**GOAL OF THE EXERCISE**:
Using the listing below, determine the count of lines with the word "empty" and reply only with it.

**DATA SECTION**:
......
(** * Streaming tool-call extraction: a shallow embedding

    The development follows three source files:
    - [vllm/entrypoints/openai/tool_parsers.py] (diff utilities, the Mistral
      and Hermes-2-Pro parsers),
    - [vllm/entrypoints/openai/tool_parsers/mistral_tool_parser.py] (the
      split-out copy of the Mistral parser; same control flow),
    - [vllm/entrypoints/openai/serving_chat.py] (request validation and the
      stream driver).

    Python [str] values are lists of characters; Python [int]s are [Z];
    Python lists are Rocq lists; exceptions are explicit results. *)

From Stdlib Require Import ZArith Ascii String List Lia DecimalString.
From Stdlib Require Import Floats.SpecFloat.
From stdpp Require Import base list strings gmap sorting.

Set Warnings "-register-all".

Local Open Scope Z_scope.
Local Open Scope nat_scope.

(** ** Python strings *)

Abbreviation str := (list ascii).

(** A string literal of the source. *)
Definition py (s : string) : str := list_ascii_of_string s.

(** The double quote, code point 34, and the single quote, 39. *)
Definition dquote : ascii := ascii_of_nat 34.
Definition squote : ascii := ascii_of_nat 39.

(** JSON text written with single quotes in place of double quotes. *)
Definition pyq (s : string) : str :=
  (fun c => if bool_decide (c = squote) then dquote else c) <$> py s.

Module PyStr.

(** [sub == s[:len(sub)]], the test behind [str.find] and [str.replace]. *)
Fixpoint startswith (sub s : str) : bool :=
  match sub, s with
  | [], _ => true
  | _ :: _, [] => false
  | a :: sub', b :: s' => bool_decide (a = b) && startswith sub' s'
  end.

(** [s.find(sub)] counted from offset [i]; [None] stands for [-1]. *)
Fixpoint find_from (sub s : str) (i : nat) : option nat :=
  if startswith sub s then Some i
  else match s with
       | [] => None
       | _ :: s' => find_from sub s' (S i)
       end.

Definition find (s sub : str) : option nat := find_from sub s 0.

(** [sub in s]. *)
Definition contains (s sub : str) : bool :=
  match find s sub with Some _ => true | None => false end.

(** [s.find(sub, start)] for [start >= 0]: past the end of [s] nothing is
    found, not even the empty string. *)
Definition find_at (s sub : str) (start : nat) : option nat :=
  if bool_decide (start ≤ length s) then find_from sub (drop start s) start
  else None.

(** The optional [count] argument of [str.replace]: [None] is "all". *)
Definition count_allows (count : option nat) : bool :=
  match count with Some 0 => false | _ => true end.

Definition count_dec (count : option nat) : option nat :=
  match count with Some (S n) => Some n | c => c end.

(** [s.replace(old, new, count)] for a non-empty [old]: a left-to-right scan
    over non-overlapping occurrences; [skip] counts the characters of a
    matched occurrence still to be dropped. *)
Fixpoint replace_go (old new : str) (skip : nat) (count : option nat)
    (s : str) : str :=
  match s with
  | [] => []
  | c :: s' =>
    match skip with
    | S k => replace_go old new k count s'
    | 0 =>
      if count_allows count && startswith old s
      then new ++ replace_go old new (length old - 1) (count_dec count) s'
      else c :: replace_go old new 0 count s'
    end
  end.

(** [s.replace('', new, count)]: [new] goes before every character and at the
    end, as far as [count] allows. *)
Fixpoint interleave (new : str) (count : option nat) (s : str) : str :=
  if count_allows count then
    match s with
    | [] => new
    | c :: s' => new ++ c :: interleave new (count_dec count) s'
    end
  else s.

Definition replace (s old new : str) (count : option nat) : str :=
  match old with
  | [] => interleave new count s
  | _ :: _ => replace_go old new 0 count s
  end.

(** [s.split(sep)] for a non-empty separator. *)
Fixpoint split_go (sep : str) (skip : nat) (cur : str) (s : str) : list str :=
  match s with
  | [] => [cur]
  | c :: s' =>
    match skip with
    | S k => split_go sep k cur s'
    | 0 =>
      if startswith sep s
      then cur :: split_go sep (length sep - 1) [] s'
      else split_go sep 0 (cur ++ [c]) s'
    end
  end.

Definition split (s sep : str) : list str := split_go sep 0 [] s.

(** [c.isalnum()] on the code points below 256. *)
Definition isalnum (c : ascii) : bool :=
  let n := N_of_ascii c in
  (((48 <=? n) && (n <=? 57)) || ((65 <=? n) && (n <=? 90))
   || ((97 <=? n) && (n <=? 122))
   || (n =? 170) || (n =? 178) || (n =? 179) || (n =? 181) || (n =? 185)
   || (n =? 186) || ((188 <=? n) && (n <=? 190))
   || ((192 <=? n) && (n <=? 214)) || ((216 <=? n) && (n <=? 246))
   || (248 <=? n))%N.

(** [s[-i]] for [i >= 1]. *)
Definition from_end (s : str) (i : nat) : option ascii :=
  if bool_decide (1 ≤ i ≤ length s) then s !! (length s - i) else None.

End PyStr.

(** ** Diff utilities ([tool_parsers.py], lines 19-93) *)

(** The [for i in range(0, min_length)] loop of [find_common_prefix]; [n] is
    the number of iterations left. *)
Fixpoint prefix_loop (s1 s2 : str) (i n : nat) (prefix : str) : str :=
  match n with
  | 0 => prefix
  | S n' =>
    match s1 !! i, s2 !! i with
    | Some c1, Some c2 =>
      if bool_decide (c1 = c2)
      then prefix_loop s1 s2 (S i) n' (prefix ++ [c1])
      else prefix
    | _, _ => prefix
    end
  end.

Definition find_common_prefix (s1 s2 : str) : str :=
  let min_length := min (length s1) (length s2) in
  prefix_loop s1 s2 0 min_length [].

(** The [for i in range(1, min_length + 1)] loop of [find_common_suffix]. *)
Fixpoint suffix_loop (s1 s2 : str) (i n : nat) (suffix : str) : str :=
  match n with
  | 0 => suffix
  | S n' =>
    match PyStr.from_end s1 i, PyStr.from_end s2 i with
    | Some c1, Some c2 =>
      if bool_decide (c1 = c2) && negb (PyStr.isalnum c1)
      then suffix_loop s1 s2 (S i) n' (c1 :: suffix)
      else suffix
    | _, _ => suffix
    end
  end.

Definition find_common_suffix (s1 s2 : str) : str :=
  let min_length := min (length s1) (length s2) in
  suffix_loop s1 s2 1 min_length [].

Definition extract_intermediate_diff (curr old : str) : str :=
  let suffix := find_common_suffix curr old in
  let old := reverse (PyStr.replace (reverse old) (reverse suffix) [] (Some 1)) in
  let prefix := find_common_prefix curr old in
  let diff := curr in
  let diff :=
    if bool_decide (length suffix ≠ 0)
    then reverse (PyStr.replace (reverse diff) (reverse suffix) [] (Some 1))
    else diff in
  let diff :=
    if bool_decide (length prefix ≠ 0)
    then PyStr.replace diff prefix [] (Some 1)
    else diff in
  diff.

(** The structural reading of both loops, used to state what they compute:
    the longest common prefix whose characters all satisfy [ok]. *)
Fixpoint common_while (ok : ascii -> bool) (s1 s2 : str) : str :=
  match s1, s2 with
  | c1 :: r1, c2 :: r2 =>
    if bool_decide (c1 = c2) && ok c1 then c1 :: common_while ok r1 r2 else []
  | _, _ => []
  end.

(** [find_all_indices] ([tool_parsers.py], lines 96-108). The [while True]
    loop runs on fuel; [start] is [index + 1], so it begins at 0 for the
    initial [index = -1]. [None] is a loop that has not ended within the
    fuel. *)
Fixpoint find_all_indices_loop (fuel : nat) (string substring : str)
    (start : nat) (indices : list nat) : option (list nat) :=
  match fuel with
  | 0 => None
  | S fuel' =>
    match PyStr.find_at string substring start with
    | None => Some indices
    | Some index =>
      find_all_indices_loop fuel' string substring (index + 1)
                            (indices ++ [index])
    end
  end.

Definition find_all_indices (string substring : str) : option (list nat) :=
  find_all_indices_loop (length string + 2) string substring 0 [].

(** ** Python exceptions and results *)

(** The exception classes the modelled code can meet. All of them derive from
    [Exception]; [ValidationError] (pydantic) and [JSONDecodeError] also
    derive from [ValueError]. *)
Inductive exn :=
| IndexError | KeyError | TypeError | AttributeError | ValueError
| RuntimeError | UnboundLocalError | JSONDecodeError | ValidationError
| MalformedJSON.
......
**FINAL ANSWER**:
3